**What you have to do**
Every line in the data below that includes "answers" belongs in the answer, copied as it stands.

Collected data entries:
# # #
(* ===== verification/ProcessIdentity.v ===== *)
(** * ProcessIdentity: who a process id belongs to

    [core_impl/process_identity.py].  What the operating system answers is an
    argument: the outcome of [os.kill(pid, 0)], of reading [/proc/<pid>/stat] and
    of reading the boot id, as ASCII text or as the exception raised. *)

From Stdlib Require Import Ascii String.
From S2P Require Import Prelude PyLib.
Import Text.

#[local] Open Scope Z_scope.

Definition _UNKNOWN_START_TOKEN : text := lit "unknown".

(** [s[s.rfind(c) + 1:]], or nothing when [c] does not occur. *)
Fixpoint after_last (c : ascii) (s : text) : option text :=
  match s with
  | [] => None
  | x :: s' => match after_last c s' with Some r => Some r | None => if is_char c x then Some s' else None end
  end.

Definition flush (word : text) : list text := match word with [] => [] | _ => [word] end.

(** [s.split()]: the runs of characters that are not white space. *)
Fixpoint words (word s : text) : list text :=
  match s with
  | [] => flush word
  | c :: s' => if is_space c then flush word ++ words [] s' else words (word ++ [c]) s'
  end.

(** [str.isdecimal] of ASCII text. *)
Definition isdecimal (s : text) : bool := match s with [] => false | _ => forallb is_digit s end.

Definition parse_linux_proc_start_token (raw_stat : text) : text :=
  match after_last ")" raw_stat with
  | None => _UNKNOWN_START_TOKEN
  | Some rest =>
    match words [] (strip rest) !! 19%nat with
    | Some token => if isdecimal token then token else _UNKNOWN_START_TOKEN
    | None => _UNKNOWN_START_TOKEN
    end
  end.

Definition boot_char (c : ascii) : bool := is_digit c || ((97 <=? code c) && (code c <=? 102)) || (code c =? 45).

(** Only [OSError], here with its subclass [TimeoutError], is caught around the read. *)
Definition linux_boot_id (boot : result text) : result text :=
  match boot with
  | Err OSError | Err TimeoutError => Ok _UNKNOWN_START_TOKEN
  | Err e => Err e
  | Ok raw =>
    let value := lower (strip raw) in
    if bool_decide (value = []) || (128 <? Z.of_nat (length value)) then Ok _UNKNOWN_START_TOKEN
    else if negb (forallb boot_char value) then Ok _UNKNOWN_START_TOKEN
    else Ok value
  end.

Definition process_start_token (stat boot : result text) : result text :=
  match stat with
  | Err OSError | Err TimeoutError | Err ValueError | Err OverflowError => Ok _UNKNOWN_START_TOKEN
  | Err e => Err e
  | Ok raw =>
    let start := parse_linux_proc_start_token raw in
    if bool_decide (start = _UNKNOWN_START_TOKEN) then Ok start
    else
      boot ← linux_boot_id boot;
      Ok (if bool_decide (boot = _UNKNOWN_START_TOKEN) then start else boot ++ lit ":" ++ start)
  end.

Definition process_identity_matches (recorded current : text) : bool :=
  if bool_decide (recorded = _UNKNOWN_START_TOKEN) || bool_decide (current = _UNKNOWN_START_TOKEN) then true
  else bool_decide (recorded = current).

(** What [os.kill(pid, 0)] answers. *)
Inductive kill_answer : Type := Delivered | NoSuchProcess | NotPermitted | KillRaised (e : exn).

Definition process_is_alive (kill : kill_answer) (stat boot : result text) (pid : Z) (start_token : text) : result bool :=
  if pid <=? 0 then Ok false
  else match kill with
       | NoSuchProcess => Ok false
       | NotPermitted => Ok true
       | KillRaised e => Err e
       | Delivered => current ← process_start_token stat boot; Ok (process_identity_matches start_token current)
       end.

(** ** The start token of a stat line *)

Lemma after_last_app c s t : c ∉ t -> after_last c (s ++ c :: t) = Some t.
Proof.
  intros Ht. assert (after_last c t = None) as En.
  { induction t as [|x t IH]; [done|]. apply not_elem_of_cons in Ht as [Hx Ht]. simpl. rewrite (IH Ht).
    by rewrite (proj2 (is_char_false c x)). }
  induction s as [|x s IH]; simpl; [by rewrite En, (proj2 (is_char_true c c))|by rewrite IH].
Qed.

Lemma words_spaces w s : forallb is_space s = true -> words w s = flush w.
Proof.
  revert w. induction s as [|c s IH]; intros w; [done|]. simpl. intros [-> Hs]%andb_prop. rewrite IH by done. simpl. by rewrite app_nil_r.
Qed.

Lemma words_trail w s t : forallb is_space t = true -> words w (s ++ t) = words w s.
Proof.
  intros Ht. revert w. induction s as [|c s IH]; intros w; [by apply words_spaces|]. simpl. by rewrite !IH.
Qed.

Lemma drop_while_split p s : exists u, s = u ++ drop_while p s /\ forallb p u = true.
Proof.
  induction s as [|c s (u & E & Hu)]; [by exists []|]. simpl. destruct (p c) eqn:Hc; [|by exists []].
  exists (c :: u). simpl. rewrite Hc. split; [by f_equal|done].
Qed.

Lemma words_lead s t : forallb is_space s = true -> words [] (s ++ t) = words [] t.
Proof. induction s as [|c s IH]; [done|]. simpl. intros [-> Hs]%andb_prop. simpl. by apply IH. Qed.

Lemma words_strip s : words [] (strip s) = words [] s.
Proof.
  unfold strip, lstrip_chars, rstrip_chars. set (s1 := drop_while is_space s).
  transitivity (words [] s1).
  - destruct (drop_while_split is_space (rev s1)) as (u & E & Hu). apply (f_equal (@rev _)) in E. rewrite rev_involutive, rev_app_distr in E.
    rewrite E at 2. rewrite words_trail; [done|]. rewrite forallb_forall in *. intros c Hc%in_rev. auto.
  - destruct (drop_while_split is_space s) as (u & E & Hu). rewrite E. by rewrite words_lead.
Qed.

Definition solid (s : text) : bool := match s with [] => false | _ => forallb (fun c => negb (is_space c)) s end.

(** The fields of a stat line after the command name. *)
Definition render (fields : list text) : text := concat ((fun f => " "%char :: f) <$> fields) ++ [ascii_of_N 10].

Lemma words_solid w f s : forallb (fun c => negb (is_space c)) f = true -> words w (f ++ s) = words (w ++ f) s.
Proof.
  revert w. induction f as [|c f IH]; intros w; [by rewrite app_nil_r|]. simpl. intros [Hc%negb_true_iff Hf]%andb_prop.
  rewrite Hc, IH by done. by rewrite <-(assoc_L app).
Qed.

Lemma words_render fields : forallb solid fields = true -> words [] (render fields) = fields.
Proof.
  unfold render. induction fields as [|f fields IH]; [done|]. cbn [forallb fmap list_fmap concat]. intros [Hf Hr]%andb_prop.
  cbn [app words]. change (is_space " ") with true. cbn [flush app]. rewrite <-(assoc_L app). destruct f as [|c f]; [done|].
  rewrite words_solid by done. cbn [app].
  destruct (concat _ ++ _) as [|d rest] eqn:E; [by destruct fields|].
  assert (is_space d = true) as Hd by (destruct fields; injection E as <- _; done).
  specialize (IH Hr). cbn [words] in IH |- *. rewrite Hd in *. cbn [flush app] in *. by rewrite IH.
Qed.

(** [/proc/<pid>/stat] of a process: the command name may hold any characters. *)
Definition stat_line (head comm : text) (fields : list text) : text := head ++ lit "(" ++ comm ++ ")"%char :: render fields.

(** The fields after the command name, with the start time in the twentieth. *)
Definition started_at (fields : list text) (start : text) : Prop :=
  forallb solid fields = true /\ Forall (fun f => ")"%char ∉ f) fields /\ fields !! 19%nat = Some start /\ isdecimal start = true.

Lemma parse_stat_line head comm fields start : started_at fields start ->
  parse_linux_proc_start_token (stat_line head comm fields) = start.
Proof.
  intros (Hs & Hp & Hf & Hd). unfold parse_linux_proc_start_token, stat_line. rewrite !(assoc_L app). rewrite after_last_app.
  - by rewrite words_strip, words_render, Hf, Hd.
  - unfold render. intros [Hin|Hin%list_elem_of_singleton]%elem_of_app; [|discriminate Hin].
    apply list_elem_of_In, in_concat in Hin as (f & Hg & Hc). apply list_elem_of_In in Hg, Hc. apply list_elem_of_fmap in Hg as (g & -> & Hg). apply elem_of_cons in Hc as [Hc|Hc]; [discriminate Hc|].
    rewrite Forall_forall in Hp. by apply (Hp g).
Qed.

Lemma decimal_known d : isdecimal d = true -> d <> _UNKNOWN_START_TOKEN /\ ":"%char ∉ d.
Proof.
  intros Hd. split; [by intros ->|]. destruct d as [|c d]; [done|]. unfold isdecimal in Hd. rewrite forallb_forall in Hd.
  intros Hin%list_elem_of_In%Hd. discriminate.
Qed.

Lemma boot_known raw v : linux_boot_id (Ok raw) = Ok v -> v = _UNKNOWN_START_TOKEN \/ v <> _UNKNOWN_START_TOKEN /\ ":"%char ∉ v.
Proof.
  unfold linux_boot_id. do 2 (case_match; [intros [= <-]; by left|]). intros [= <-]. right.
  apply negb_false_iff in H0. split; [intros E; by rewrite E in H0|].
  rewrite forallb_forall in H0. intros Hin%list_elem_of_In%H0. discriminate.
Qed.

Lemma colon_inj (a a' b b' : text) : ":"%char ∉ a -> ":"%char ∉ a' -> a ++ lit ":" ++ b = a' ++ lit ":" ++ b' -> a = a' /\ b = b'.
Proof.
  revert a'. induction a as [|c a IH]; intros [|c' a'] Ha Ha' E; simpl in E.
  - by injection E.
  - injection E as <- _. by apply not_elem_of_cons in Ha' as [].
  - injection E as -> _. by apply not_elem_of_cons in Ha as [].
  - injection E as <- E. apply not_elem_of_cons in Ha as [_ Ha], Ha' as [_ Ha']. by destruct (IH a' Ha Ha' E) as [-> ->].
Qed.

Lemma start_token head comm fields d boot v : started_at fields d -> linux_boot_id boot = Ok v ->
  process_start_token (Ok (stat_line head comm fields)) boot = Ok (if bool_decide (v = _UNKNOWN_START_TOKEN) then d else v ++ lit ":" ++ d).
Proof.
  intros Hf Hv. unfold process_start_token. rewrite (parse_stat_line _ _ _ d) by done.
  destruct (decimal_known d) as [Hd _]; [apply Hf|]. rewrite bool_decide_eq_false_2 by done. by rewrite Hv.
Qed.

(** Whatever characters the command name holds, a recorded process is taken
    for alive exactly when the process that now has its id was started at the same
    tick of the same boot. *)
Theorem pid_instances_told_apart pid head comm fields d boot v head' comm' fields' d' boot' v' :
  0 < pid -> started_at fields d -> started_at fields' d' ->
  linux_boot_id (Ok boot) = Ok v -> v <> _UNKNOWN_START_TOKEN -> linux_boot_id (Ok boot') = Ok v' -> v' <> _UNKNOWN_START_TOKEN ->
  exists recorded, process_start_token (Ok (stat_line head comm fields)) (Ok boot) = Ok recorded
    /\ process_is_alive Delivered (Ok (stat_line head' comm' fields')) (Ok boot') pid recorded = Ok (bool_decide (d = d' /\ v = v')).
Proof.
  intros Hpid Hf Hf' Hv Hnv Hv' Hnv'. eexists. split; [by apply start_token|].
  unfold process_is_alive. rewrite (proj2 (Z.leb_gt _ _)) by lia. rewrite (start_token _ _ _ d' (Ok boot') v') by done.
  rewrite !bool_decide_eq_false_2 by done. cbn [mbind result_bind]. f_equal.
  destruct (boot_known _ _ Hv) as [?|[_ Hc]]; [done|]. destruct (boot_known _ _ Hv') as [?|[_ Hc']]; [done|].
  assert (Hun : forall a b, (":"%char ∉ a) -> a ++ lit ":" ++ b <> _UNKNOWN_START_TOKEN).
  { intros a b Ha E. assert (":"%char ∈ _UNKNOWN_START_TOKEN) as Hin by (rewrite <-E; apply elem_of_app; right; left).
    apply list_elem_of_In in Hin. simpl in Hin. intuition discriminate. }
  unfold process_identity_matches. rewrite !(bool_decide_eq_false_2 (_ = _UNKNOWN_START_TOKEN)) by auto. cbn [orb].
  apply bool_decide_ext. split; [intros [-> ->]%colon_inj; auto|by intros [-> ->]].
Qed.

(** A start token recorded while the boot id could not be read is the bare
    start time.  Once it can be read, by the same process or by another one, the
    token of the same live process differs, and its owner is taken for dead. *)
Theorem unreadable_boot_id_disowns_live_process pid head comm fields d boot v :
  0 < pid -> started_at fields d -> linux_boot_id (Ok boot) = Ok v -> v <> _UNKNOWN_START_TOKEN ->
  process_start_token (Ok (stat_line head comm fields)) (Err OSError) = Ok d
  /\ process_is_alive Delivered (Ok (stat_line head comm fields)) (Ok boot) pid d = Ok false.
Proof.
  intros Hpid Hf Hv Hnv. split; [by apply (start_token head comm fields d (Err OSError) _UNKNOWN_START_TOKEN)|].
  unfold process_is_alive. rewrite (proj2 (Z.leb_gt _ _)) by lia. rewrite (start_token _ _ _ d (Ok boot) v) by done.
  rewrite bool_decide_eq_false_2 by done. cbn [mbind result_bind]. f_equal. destruct (decimal_known d) as [Hd Hc]; [apply Hf|].
  assert (Hcolon : ":"%char ∈ v ++ lit ":" ++ d) by (apply elem_of_app; right; left).
  unfold process_identity_matches. rewrite (bool_decide_eq_false_2 (d = _UNKNOWN_START_TOKEN)), (bool_decide_eq_false_2 (d = _)); [|by intros E; rewrite E in Hc at 1|done].
  rewrite bool_decide_eq_false_2; [done|]. intros E.
  rewrite E in Hcolon. apply list_elem_of_In in Hcolon. simpl in Hcolon. intuition discriminate.
Qed.

Module IdentityExample.
Definition fields (start : string) : list text :=
  (lit <$> ["S"; "1"; "4242"; "4242"; "0"; "-1"; "4194560"; "1"; "0"; "0"; "0"; "3"; "1"; "0"; "0"; "20"; "0"; "1"; "0"]%string) ++ [lit start; lit "123904"].

Definition boot : text := lit "3F1c0f5e-7a52-4f0e-9c51-0a5b8a7b8c9d" ++ [ascii_of_N 10].

Lemma fields_ok start : forallb solid [lit start] = true -> ")"%char ∉ lit start -> isdecimal (lit start) = true -> started_at (fields start) (lit start).
Proof.
  intros Hs Hp Hd. split_and!; [|apply Forall_app; split; [|constructor; [done|]]| |done].
  - unfold fields. rewrite forallb_app. simpl in *. by rewrite andb_true_r in Hs; rewrite Hs.
  - apply (bool_decide_unpack _). vm_compute. exact I.
  - apply (bool_decide_unpack _). vm_compute. exact I.
  - done.
Qed.
End IdentityExample.

Lemma pid_instances_told_apart_witness :
  exists recorded, process_start_token (Ok (stat_line (lit "4242 ") (lit "a) R 1 (b") (IdentityExample.fields "777"))) (Ok IdentityExample.boot) = Ok recorded
    /\ process_is_alive Delivered (Ok (stat_line (lit "4242 ") (lit "sh") (IdentityExample.fields "778"))) (Ok IdentityExample.boot) 4242 recorded = Ok false.
Proof.
  apply (pid_instances_told_apart 4242 _ _ _ (lit "777") _ (lit "3f1c0f5e-7a52-4f0e-9c51-0a5b8a7b8c9d") _ _ _ (lit "778") _ (lit "3f1c0f5e-7a52-4f0e-9c51-0a5b8a7b8c9d"));
    [lia|apply IdentityExample.fields_ok; [done| |done]|apply IdentityExample.fields_ok; [done| |done]|done..];
    apply (bool_decide_unpack _); vm_compute; exact I.
Defined.

Lemma unreadable_boot_id_disowns_live_process_witness :
  process_start_token (Ok (stat_line (lit "4242 ") (lit "sh") (IdentityExample.fields "777"))) (Err OSError) = Ok (lit "777")
  /\ process_is_alive Delivered (Ok (stat_line (lit "4242 ") (lit "sh") (IdentityExample.fields "777"))) (Ok IdentityExample.boot) 4242 (lit "777") = Ok false.
Proof.
  apply (unreadable_boot_id_disowns_live_process 4242 _ _ _ (lit "777") _ (lit "3f1c0f5e-7a52-4f0e-9c51-0a5b8a7b8c9d"));
    [lia|apply IdentityExample.fields_ok; [done| |done]|done..]. apply (bool_decide_unpack _); vm_compute; exact I.
Defined.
# # #
**Task output**
    [core_impl/process_identity.py].  What the operating system answers is an
(** What [os.kill(pid, 0)] answers. *)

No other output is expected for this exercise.